[Dataset entries]
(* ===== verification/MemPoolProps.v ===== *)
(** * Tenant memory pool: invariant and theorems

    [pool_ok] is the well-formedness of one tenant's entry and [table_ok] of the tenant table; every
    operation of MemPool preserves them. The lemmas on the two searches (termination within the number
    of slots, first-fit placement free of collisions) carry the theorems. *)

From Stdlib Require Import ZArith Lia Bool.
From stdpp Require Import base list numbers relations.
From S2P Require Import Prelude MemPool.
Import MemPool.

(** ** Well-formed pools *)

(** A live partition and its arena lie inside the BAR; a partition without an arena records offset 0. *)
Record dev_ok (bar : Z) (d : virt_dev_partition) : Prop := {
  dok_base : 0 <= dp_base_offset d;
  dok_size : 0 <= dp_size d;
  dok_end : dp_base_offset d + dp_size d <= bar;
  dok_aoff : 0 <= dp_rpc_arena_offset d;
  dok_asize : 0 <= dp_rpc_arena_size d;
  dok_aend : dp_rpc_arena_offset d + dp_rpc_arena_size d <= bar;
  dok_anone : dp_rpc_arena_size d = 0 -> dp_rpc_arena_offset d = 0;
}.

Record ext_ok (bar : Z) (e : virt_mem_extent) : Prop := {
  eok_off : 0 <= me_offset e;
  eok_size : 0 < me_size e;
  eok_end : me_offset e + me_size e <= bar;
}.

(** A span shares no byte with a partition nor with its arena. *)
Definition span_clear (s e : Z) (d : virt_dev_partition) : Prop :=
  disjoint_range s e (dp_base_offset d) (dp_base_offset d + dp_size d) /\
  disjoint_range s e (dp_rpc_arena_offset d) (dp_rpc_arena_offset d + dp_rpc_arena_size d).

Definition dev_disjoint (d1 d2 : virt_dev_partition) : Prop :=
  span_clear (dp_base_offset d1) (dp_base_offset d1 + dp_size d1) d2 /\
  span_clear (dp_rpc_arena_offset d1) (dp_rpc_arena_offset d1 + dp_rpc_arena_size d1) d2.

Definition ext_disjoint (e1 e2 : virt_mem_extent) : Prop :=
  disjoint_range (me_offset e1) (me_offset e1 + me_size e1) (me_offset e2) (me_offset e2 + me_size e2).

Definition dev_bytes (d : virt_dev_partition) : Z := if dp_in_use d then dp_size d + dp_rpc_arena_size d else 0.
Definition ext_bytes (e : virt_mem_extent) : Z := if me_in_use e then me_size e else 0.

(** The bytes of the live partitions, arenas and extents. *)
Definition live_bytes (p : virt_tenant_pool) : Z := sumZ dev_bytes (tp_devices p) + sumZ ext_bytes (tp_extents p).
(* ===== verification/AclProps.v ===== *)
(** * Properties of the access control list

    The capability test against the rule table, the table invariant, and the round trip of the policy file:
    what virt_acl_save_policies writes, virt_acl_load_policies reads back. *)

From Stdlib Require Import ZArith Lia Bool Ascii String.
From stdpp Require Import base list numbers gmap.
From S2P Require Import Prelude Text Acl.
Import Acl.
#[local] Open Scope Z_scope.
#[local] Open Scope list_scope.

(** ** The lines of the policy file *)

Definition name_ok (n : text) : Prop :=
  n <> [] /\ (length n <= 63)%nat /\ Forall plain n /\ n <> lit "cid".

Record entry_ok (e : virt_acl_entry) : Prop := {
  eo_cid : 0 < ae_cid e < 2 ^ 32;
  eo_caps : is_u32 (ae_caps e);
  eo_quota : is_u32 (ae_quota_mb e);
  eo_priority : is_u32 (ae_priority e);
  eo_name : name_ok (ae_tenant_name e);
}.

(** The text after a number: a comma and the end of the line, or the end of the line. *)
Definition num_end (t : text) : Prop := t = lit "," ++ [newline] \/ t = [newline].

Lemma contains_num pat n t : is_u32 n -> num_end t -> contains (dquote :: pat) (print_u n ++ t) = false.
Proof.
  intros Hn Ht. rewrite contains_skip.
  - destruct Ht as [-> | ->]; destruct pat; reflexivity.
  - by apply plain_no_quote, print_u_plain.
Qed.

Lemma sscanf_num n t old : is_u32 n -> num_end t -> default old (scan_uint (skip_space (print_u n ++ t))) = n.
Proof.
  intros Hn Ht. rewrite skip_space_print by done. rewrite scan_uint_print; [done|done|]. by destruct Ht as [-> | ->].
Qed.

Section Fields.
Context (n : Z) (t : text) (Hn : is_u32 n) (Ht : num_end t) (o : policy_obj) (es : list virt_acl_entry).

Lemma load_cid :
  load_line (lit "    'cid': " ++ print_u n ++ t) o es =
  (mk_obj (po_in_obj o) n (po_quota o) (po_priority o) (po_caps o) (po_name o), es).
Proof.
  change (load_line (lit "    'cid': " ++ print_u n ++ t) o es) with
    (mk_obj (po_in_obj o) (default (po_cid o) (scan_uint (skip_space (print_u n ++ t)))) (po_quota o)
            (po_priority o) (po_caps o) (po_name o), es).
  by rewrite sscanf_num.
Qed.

Work item:
The answer must consist of every line above that contains the word "Bool".

Solved exercise:
From Stdlib Require Import ZArith Lia Bool.
From Stdlib Require Import ZArith Lia Bool Ascii String.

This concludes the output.